It’s no secret that cats sleep a lot. On average, a housecat will sleep between 12 and 18 hours daily. When there’s nothing else to do, you may notice your cat sleeping more often than usual. Your cat may also choose sleep over playtime if they’re feeling lonely or depressed.

bengal cat sleeping on a person's feet
Image Credit: Svetlana Rey, Shutterstock

2. Destructive Behavior

Cats are natural-born hunters and enjoy sinking their claws and teeth into anything they can get their paws on. Usually, a well-behaved cat understands that the furniture is off-limits. But a lonely or depressed cat will use destructive behavior to seek your attention.

3. Increased Vocalization

In the wild, cats typically don’t vocalize with other cats unless threatened or injured. Meowing is something cats do to gain a human’s attention. Some cats enjoy chatting more than others, but a lonely kitty may be more vocal than usual.

cat meowing
Image Credit: Stanimir G.Stoev, Shutterstock

4. Litter Box Issues

The litter box is one of the best places for our cats to tell us something is wrong because it catches our attention quickly. Granted, it’s not the preferred way to inform us of their dissatisfaction, but how else will they gain our attention?

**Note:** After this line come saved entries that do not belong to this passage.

(** The run with a pipeline that raises, or returns too few or too many
    clusters. *)
Lemma classification_raises
    (parse_numeric : str -> option Q)
    (fit_predict : nat -> list (list Q) -> exn + list nat)
    (n_clusters : nat) (c : Connection) :
  (forall e,
     fit_predict n_clusters (feature_matrix parse_numeric (working c))
     = inl e ->
     classify_items_and_add_category parse_numeric fit_predict n_clusters c
     = (inl e, c))
  /\ (forall clusters,
        fit_predict n_clusters (feature_matrix parse_numeric (working c))
        = inr clusters ->
        length clusters
        <> length (feature_matrix parse_numeric (working c)) ->
        classify_items_and_add_category parse_numeric fit_predict n_clusters c
        = (inl ValueError, c)).
Proof.
  assert (HL : map snd (df_rows (frame_of fastfood_columns (working c)))
               = working c) by apply (frame_values 0).
  split.
  - intros e Hfit.
    unfold classify_items_and_add_category, classify_items, read_fastfood.
    unfold bind at 1. unfold bind at 1. unfold bind at 1.
    unfold get, ret at 1.
    rewrite feature_rows, HL, Hfit. reflexivity.
  - intros clusters Hfit Hlen.
    unfold classify_items_and_add_category, classify_items, read_fastfood.
    unfold bind at 1. unfold bind at 1. unfold bind at 1.
    unfold get, ret at 1.
    rewrite feature_rows, HL, Hfit.
    match goal with |- context [(length clusters =? ?n)%nat] =>
      replace n with (length (feature_matrix parse_numeric (working c)))
    end.
    + destruct (Nat.eqb_spec (length clusters)
                  (length (feature_matrix parse_numeric (working c))));
        [contradiction | reflexivity].
    + rewrite <- HL at 1. rewrite <- (feature_rows parse_numeric).
      apply length_map.
Qed.

(** X14: when the numeric pipeline raises, the classification run raises
    the same exception, and when it returns a number of clusters other than
    the number of complete feature vectors, the run raises [ValueError]; in
    both cases the connection is as it was: nothing is written, nothing is
    committed. *)
Theorem classification_failure_writes_nothing
    (parse_numeric : str -> option Q)
    (fit_predict : nat -> list (list Q) -> exn + list nat)
    (n_clusters : nat) (c : Connection) :
  (forall e,
     fit_predict n_clusters (feature_matrix parse_numeric (working c))
     = inl e ->
     classify_items_and_add_category parse_numeric fit_predict n_clusters c
     = (inl e, c))
  /\ (forall clusters,
        fit_predict n_clusters (feature_matrix parse_numeric (working c))
        = inr clusters ->
        length clusters
        <> length (feature_matrix parse_numeric (working c)) ->
        classify_items_and_add_category parse_numeric fit_predict n_clusters c
        = (inl ValueError, c)).
Proof.
  apply classification_raises.
Qed.

(** ** The table across the stages of the pipeline *)

Section TableInvariant.
Variable World : Type.
Variable translate_word : str -> str -> World -> (exn + str) * World.
Variable dict_translations : gmap str str.
Variable parse_numeric : str -> option Q.
Variable fit_predict : nat -> list (list Q) -> exn + list nat.

Lemma Forall2_right {A B} (R : A -> B -> Prop) (P : B -> Prop) l k :
  (forall a b, R a b -> P b) -> Forall2 R l k -> Forall P k.
Proof.
  intros H. induction 1 as [|a b l k Hab _ IH]; constructor;
    [eapply H, Hab | exact IH].
Qed.

Lemma Forall2_transfer {A} (R : A -> A -> Prop) (P : A -> Prop) l k :
  (forall a b, R a b -> P a -> P b) ->
  Forall2 R l k -> Forall P l -> Forall P k.
Proof.
  intros H. induction 1 as [|a b l k Hab _ IH]; intros Hl; [constructor|].
  apply Forall_cons in Hl. destruct Hl as [Ha Hl].
  constructor; [eapply H; eassumption | apply IH, Hl].
Qed.

Lemma ingested_row_ok columns i src (r : row) :
  col_index "item" columns = Some i ->
  ingested columns i src r ->
  length r = length fastfood_columns
  /\ exists s, cell_at "item" fastfood_columns r = Some (CStr s).
Proof.
  intros Hi [dst [[_ [s [Hs Hd]]] [_ [Hlen Hcells]]]].
  split; [exact Hlen|]. exists (clean_item_name s).
  rewrite (Hcells "item"%string);
    [|simpl; auto 10 | discriminate].
  unfold cell_at. rewrite Hi, Hd.
  destruct (snd src !! i) as [y|] eqn:Hy; [|discriminate Hs].
  rewrite list_lookup_insert_eq; [reflexivity|].
  eapply lookup_lt_Some, Hy.
Qed.

Lemma load_keeps_table_ok csv a p f (c : Connection) res c' :
  table_ok c ->
  load_csv_to_db csv a p f c = (res, c') -> table_ok c'.
Proof.
  intros [Hcw [Hk Hrows]] E.
  apply load_appends in E; [|exact Hcw|exact Hk].
  destruct E as [Hcw' [Hk' [loaded [rest [news [_ [Hw [Hing [Hnone _]]]]]]]]].
  split; [exact Hcw'|]. split; [exact Hk'|].
  rewrite Hw. apply Forall_app. split; [exact Hrows|].
  destruct (col_index "item" (df_columns csv)) as [i|] eqn:Hi.
  - eapply Forall2_right; [|apply (Hing i eq_refl)].
    intros src r. apply ingested_row_ok, Hi.
  - rewrite (Hnone eq_refl). constructor.
Qed.

Lemma populate_keeps_table_ok f a p (st : Env World) r st' :
  table_ok (conn st) ->
  populate_item_gr_column translate_word dict_translations f a p st
  = (r, st') ->
  table_ok (conn st').
Proof.
  intros [Hcw [Hk Hrows]] E.
  apply populate_frame in E; [|exact Hk].
  destruct E as [Hids [Hcells Hcm]].
  split; [apply Hcm, Hcw|]. split; [eapply keyed_same_ids, Hk; exact Hids|].
  eapply Forall2_transfer; [|exact Hcells|exact Hrows].
  intros r0 r1 [Hl Hc] [Hl0 [s Hs]].
  split; [congruence|]. exists s. rewrite Hc; [exact Hs | discriminate].
Qed.

Lemma categorized_ids rows ks :
  map row_id (categorized parse_numeric rows ks) = map row_id rows.
Proof.
  revert ks. induction rows as [|r rows IH]; intros ks; [reflexivity|].
  cbn [categorized].
  destruct (vector_complete _); [|simpl; rewrite IH; reflexivity].
  destruct ks as [|k ks]; [reflexivity|]. simpl. rewrite IH. f_equal.
  eapply row_id_set_cell. reflexivity.
Qed.

Lemma categorized_rows rows ks :
  Forall2 (fun r0 r1 : row =>
             length r1 = length r0
             /\ cell_at "item" fastfood_columns r1
                = cell_at "item" fastfood_columns r0)
    rows (categorized parse_numeric rows ks).
Proof.
  assert (Hrefl : forall l : list row,
            Forall2 (fun r0 r1 : row =>
                       length r1 = length r0
                       /\ cell_at "item" fastfood_columns r1
                          = cell_at "item" fastfood_columns r0) l l).
  { intros l. induction l; constructor; [split; reflexivity | assumption]. }
  revert ks. induction rows as [|r rows IH]; intros ks; [constructor|].
  cbn [categorized].
  destruct (vector_complete _);
    [|constructor; [split; reflexivity | apply IH]].
  destruct ks as [|k ks]; [apply Hrefl|].
  constructor; [|apply IH]. split.
  - unfold set_cell. destruct (col_index _ _);
      [apply length_insert | reflexivity].
  - apply cell_at_set_cell_ne. discriminate.
Qed.

Lemma categorized_table_ok rows ks :
  table_ok (mkConnection rows rows) ->
  table_ok (mkConnection (categorized parse_numeric rows ks)
              (categorized parse_numeric rows ks)).
Proof.
  intros [_ [Hk Hrows]]. simpl in Hk, Hrows.
  split; [reflexivity|]. simpl.
  split; [eapply keyed_same_ids, Hk; apply categorized_ids|].
  eapply Forall2_transfer; [|apply categorized_rows|exact Hrows].
  intros r0 r1 [Hl Hc] [Hl0 [s Hs]].
  split; [congruence|]. exists s. congruence.
Qed.

Lemma classify_keeps_table_ok n_clusters (c : Connection) r c' :
  table_ok c ->
  classify_items_and_add_category parse_numeric fit_predict n_clusters c
  = (r, c') ->
  table_ok c'.
Proof.
  intros Hok. pose proof Hok as [Hcw [Hk Hrows]].
  destruct (classification_raises parse_numeric fit_predict n_clusters c)
    as [Hraise Hcount].
  destruct (fit_predict n_clusters
              (feature_matrix parse_numeric (working c)))
    as [e|ks] eqn:Hfit.
  - rewrite (Hraise e eq_refl). intros [= <- <-]. exact Hok.
  - destruct (Nat.eq_dec (length ks)
                (length (feature_matrix parse_numeric (working c))))
      as [Hlen|Hlen].
    + rewrite (classification_returns parse_numeric fit_predict n_clusters
                 c ks Hk); [|eapply Forall_impl; [exact Hrows|];
                              intros x Hx; apply Hx
                            |exact Hfit|exact Hlen].
      intros [= <- <-]. apply categorized_table_ok.
      split; [reflexivity|]. split; assumption.
    + rewrite (Hcount ks eq_refl Hlen). intros [= <- <-]. exact Hok.
Qed.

Cats sometimes urinate or defecate outside the litter box if they feel sick or have a behavioral problem. If you notice any changes in your cat’s normal toileting habits, it’s wise to take your cat to the veterinarian before presuming it’s a behavioral issue.

5. Aggression

aggressive cat in a cage
Image Credit: Anna Krivitskaya, Shutterstock

Cats can become aggressive for several reasons, and identifying why a cat is lashing out is complex. Loneliness can be an underlying cause of aggression. For instance, if your cat doesn’t have a companion to “cat around” with, they may redirect their aggression toward other people and pets.

6. Eating Too Much (Or Too Little)

Cats lacking social interaction may change their eating habits by eating more or less (but cats tend to overeat when bored). It happens to all of us, including our cats. Food hits the spot by releasing dopamine in the brain, causing them to feel good when there’s nothing else to do.

7. Change in Energy

sad lonely cat lying on bed
Image Credit by: medveda, Shutterstock

Like humans, cats feel lethargic when lonely and depressed. A lonely cat will often feel deflated, like a couch potato with no real motivation to do anything. Even if your cat is awake, they may refuse to engage in playtime and exercise.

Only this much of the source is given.